I do think they both share an interesting point: making a problem to solve it. Grammarly gives low scores to articles and offers solutions to those nonproblems, to make people appreciate it. This tweet thrives by making people question themselves. It shuffled the focus from “Do you make elementary-level mistakes?” to a broader problem.
Admittedly, they are useful: Grammarly can fix many grammar mistakes; doing simple practices may strengthen confidence. But we should know our problem and not get carried away.
As part of the memory-switching test, I put the stick into another slot. My laptop shut down two times in succession. Again, too early to enjoy.
4.8
Date: 04/08/2023 Last edited time: April 9, 2023 9:58 PM Weather: ☁️Cloudy
The Internet is becoming our echo chamber. That is true. But anyone who is not satisfied with it, who goes out of their comfort zone to broaden their views, deserves respect, not hindrance.
Twitter does not allow anyone like or retweet Substack’s this tweet, nor my quoted retweet of it.
I felt sad for Twitter. It had to go out of its way to stop people from turning away.
Elon Musk promised it to be ‘open’, but social media can never be too closed — they want to close people inside them. It is a place where people only see what they agree with. If you already agree with it, why would you try to think otherwise? It is such a comfortable cage that you want to stay there forever.
I recall the Eagles’ Hotel California:
You can check out any time you like, but you can never leave
And all social media want to be our Hotel California.
While I use Twitter from time to time (for cute and sexy illustrations), I do not think it is good to be caged by it.

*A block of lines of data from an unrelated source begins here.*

Definition dir_mode : Z := (2 ^ 31 + 493)%Z.          (* ModeDir | 0755 *)

(** A ZIP directory entry whose name climbs out of the destination. *)
Definition evil_dir : ZipFile :=
  mkZipFile "../evil/" dir_mode 0 0 (inl "is a directory").

Definition readme_bytes : list byte := [x68; x65; x6c; x6c; x6f].

(** A ZIP file entry of five bytes. *)
Definition readme : ZipFile :=
  mkZipFile "docs/readme.txt" 420 1700000000 5
            (inr (mkReadCloser (mkStream readme_bytes None) None)).

Definition tar_dir (name : string) : TarEntry :=
  mkTarEntry name 493 0 true (mkStream [] None).

Definition tar_file (name : string) (body : list byte) : TarEntry :=
  mkTarEntry name 420 0 false (mkStream body None).

(** An archive with two top-level directories. *)
Definition two_roots : TarArchive :=
  mkTarArchive
    [tar_dir "a/"; tar_file "a/x.txt" readme_bytes;
     tar_dir "b/"; tar_file "b/y.txt" readme_bytes]
    None.

End Samples.

(* ================================================================= *)
(** ** Vocabulary for further properties *)

(** The test of [sanitize]'s first statement: a colon as second byte, on
    a Windows host. *)
Definition drive_label (GOOS : string) (name : string) : bool :=
  (1 <? String.length name)
  && match String.get 1 name with
     | Some c => Ascii.eqb c ":"%char
     | None => false
     end
  && String.eqb GOOS "windows".

(** The name [sanitize] goes on with. *)
Definition drop_drive_label (GOOS : string) (name : string) : string :=
  if drive_label GOOS name
  then String.substring 2 (String.length name - 2) name
  else name.

(** The line logged for a call that failed. *)
Definition logged (warn : error -> Event) (r : option error) : list Event :=
  match r with
  | Some e => [warn e]
  | None => []
  end.

(** The tags [magicNumber] can return. *)
Definition known_tags : list string := ["tar"; "zip"; "gzip"; "bzip"; "xz"; ""].

(** The signatures with their tags. *)
Definition signatures : list (list byte * string) :=
  [(magicTAR, "tar"); (magicZIP, "zip"); (magicGZ, "gzip");
   (magicBZIP, "bzip"); (magicXZ, "xz")].

(** The path an operating-system call names. *)
Definition event_path (ev : Event) : option string :=
  match ev with
  | MkdirAll p _ | Lstat p | Create p | Chmod p _ | Chtimes p _
  | Write p _ | Close p => Some p
  | LogPrintln _ | LogWarnPerm _ _ | LogWarnTimes _ _ => None
  end.

(** The paths the extraction of one ZIP entry may name. *)
Definition zip_paths (E : Env) (destPath : string) (f : ZipFile) : list string :=
  if FileMode_IsDir (zf_Mode f) then [filepath.Join destPath (zf_Name f)]
  else [zip_target E destPath f; filepath.Dir (zip_target E destPath f)].

Definition is_pax (hdr : TarEntry) : bool :=
  String.eqb (th_Name hdr) "pax_global_header".

(** The paths the extraction of one TAR entry may name. *)
Definition tar_paths (E : Env) (destPath : string) (hdr : TarEntry)
  : list string :=
  if is_pax hdr then []
  else
    let fp := filepath.Join destPath (sanitize (runtime_GOOS E) (th_Name hdr)) in
    if th_IsDir hdr then [fp] else [fp; fst (filepath.Split fp)].

(** Every call of a trace names one of the given paths. *)
Definition within_paths (allowed : list string) (tr : list Event) : Prop :=
  Forall (fun ev => forall p, event_path ev = Some p -> In p allowed) tr.

(** Files held open: a successful [Create] opens, [Close] releases. *)
Fixpoint remove_first (p : string) (l : list string) : list string :=
  match l with
  | [] => []
  | q :: l' => if String.eqb p q then l' else q :: remove_first p l'
  end.

Definition step_open (E : Env) (history : list Event) (ev : Event)
  (held : list string) : list string :=
  match ev with
  | Create p =>
    match os_result E history ev with
    | None => p :: held
    | Some _ => held
    end
  | Close p => remove_first p held
  | _ => held
  end.

(** The files held after the events [evs], made after [history]. *)
Fixpoint held_after (E : Env) (history evs : list Event) (held : list string)
  : list string :=
  match evs with
  | [] => held
  | ev :: rest =>
    held_after E (history ++ [ev]) rest (step_open E history ev held)
  end.

(** The largest number of files held at any moment of [evs]. *)
Fixpoint peak_held (E : Env) (history evs : list Event) (held : list string)
  : nat :=
  match evs with
  | [] => length held
  | ev :: rest =>
    Nat.max (length held)
            (peak_held E (history ++ [ev]) rest (step_open E history ev held))
  end.

(** Events that neither open nor release a file. *)
Definition quiet (ev : Event) : bool :=
  match ev with
  | Create _ | Close _ => false
  | _ => true
  end.

(** The events [evs], made after [history], release every file they
    open and hold at most one more file than was held before them. *)
Definition balanced (E : Env) (history evs : list Event) : Prop :=
  forall held,
    held_after E history evs held = held
    /\ peak_held E history evs held <= S (length held).

(** Further sample inputs. *)
Module MoreSamples.

(** A gzip library that, like the real one, rejects a member whose
    compression method is not deflate (8). *)
Definition strict_gzip (s : Stream) : error + Stream :=
  if has_signature [x1f; x8b; x08] (payload s)
  then inr (mkStream [] (Some "unexpected EOF"))
  else inl "gzip: invalid header".

Definition strict_env : Env :=
  {| runtime_GOOS := "linux";
     os_result := Samples.os_ok;
     gzip_NewReader := strict_gzip;
     xz_NewReader := Samples.header_only magicXZ;
     bzip2_NewReader := fun _ => mkStream [] (Some "unexpected EOF");
     zip_NewReader := fun _ => inl "zip: not a valid zip file";
     tar_NewReader := fun _ => Samples.no_archive |}.

(** The gzip signature followed by compression method 0. *)
Definition bad_gzip : Stream :=
  mkStream [x1f; x8b; x00; x00; x00; x00; x00; x00] None.

(** 257 zero bytes, [ustar], and zeros up to one 512-byte block. *)
Definition tar_block : Stream :=
  mkStream (repeat x00 257 ++ magicTAR ++ repeat x00 250) None.

(** A ZIP file entry that declares ten bytes and holds five. *)
Definition truncated : ZipFile :=
  mkZipFile "a.txt" 420 0 10
            (inr (mkReadCloser (mkStream Samples.readme_bytes None) None)).

(** A ZIP file entry that declares 2^63 bytes. *)
Definition oversized : ZipFile :=
  mkZipFile "a.txt" 420 0 (2 ^ 63)
            (inr (mkReadCloser (mkStream Samples.readme_bytes None) None)).
(** *** What decoding gives *)

Lemma setitem_plain k v (d : list (string * pyobj)) :
  plain v = true ->
  Forall (fun kx => plain (snd kx) = true) d ->
  Forall (fun kx => plain (snd kx) = true) (setitem k v d).
Proof.
  intros Hv. induction 1 as [|[k' x] d Hx Hd IH]; simpl.
  - now repeat constructor.
  - destruct (String.eqb k' k); constructor; auto.
Qed.

Lemma update_item_plain item k v :
  plain item = true -> update_item_of item = StrKey k v -> plain v = true.
Proof.
  intros Hp. destruct item as [| | |s| |items|items|]; try discriminate.
  - destruct s as [|a [|b [|? ?]]]; try discriminate. now intros [= _ <-].
  - destruct items as [|x items]; [discriminate|].
    destruct x; destruct items as [|y [|? ?]]; try discriminate.
    cbn [plain forallb] in Hp. apply andb_true_iff in Hp as [_ Hp].
    apply andb_true_iff in Hp as [Hp _]. now intros [= _ <-].
  - destruct items as [|[k1 x] [|[k2 y] [|? ?]]]; try discriminate. now intros [= _ <-].
Qed.

Lemma dict_update_plain items :
  forallb plain items = true ->
  forall acc str_keys kw,
    Forall (fun kx => plain (snd kx) = true) acc ->
    dict_update items acc str_keys = Kwargs kw ->
    Forall (fun kx => plain (snd kx) = true) kw.
Proof.
  induction items as [|item items IH]; intros Hp acc str_keys kw Hacc; simpl.
  - destruct str_keys; [now intros [= <-] | discriminate].
  - simpl in Hp. apply andb_true_iff in Hp as [Hi Hp].
    destruct (update_item_of item) as [k v| |] eqn:Hu; [| |discriminate].
    + apply IH; [assumption|]. apply setitem_plain; [|assumption].
      eapply update_item_plain; eassumption.
    + now apply IH.
Qed.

Steam banned my review of Glare1more. When I read it again tonight, I thought it might be because I put the link to the developer’s home page.
I happened to use Substack for a minute or two. I wanted to find a new place to put my writings in, and I searched everywhere.
Hatena, Medium, Note, Substack, Blogger, Ghost, and the list goes on.
Depending on my mood, sometimes I write in Chinese. And when I do, I want it to look good. These blogs share a feature, “What you see is what you get”. So, when I saw Chinese characters stand out like Yao Ming among some kindergarten kids, I knew everyone would see the same. It hurts my eyes so much that I want to cry.
It takes no effort to give Chinese characters a closer look to Japanese ones, so they look good side by side.
But none of them cares.
Or it is just me — my computers and my phone use English because I prefer everything to be in the same language. And being English, they do not know about Chinese characters, so they do their best — which is another way of saying do their worst.
Using English on my phone also hurts me in a way I haven’t thought of:
I bought most of my Japanese books through Bookwalker. But Bookwalker must be unhappy with me using English — it does not want to show the Japanese books but its translated books in stead. I like reading books or playing games in their original languages. And it’s 12pm now. I missed Duolingo’s booster. I will get it tomorrow.
The restaurant that I wanted to visit closes on Saturdays — I will be back…
I had hot pot with my roommate for dinner. Recently we ate together twice, but not in the last two years. That is something notable.
After dinner I went to school — I feel it better than spending time at home, looking at social media. If only I could read books at home.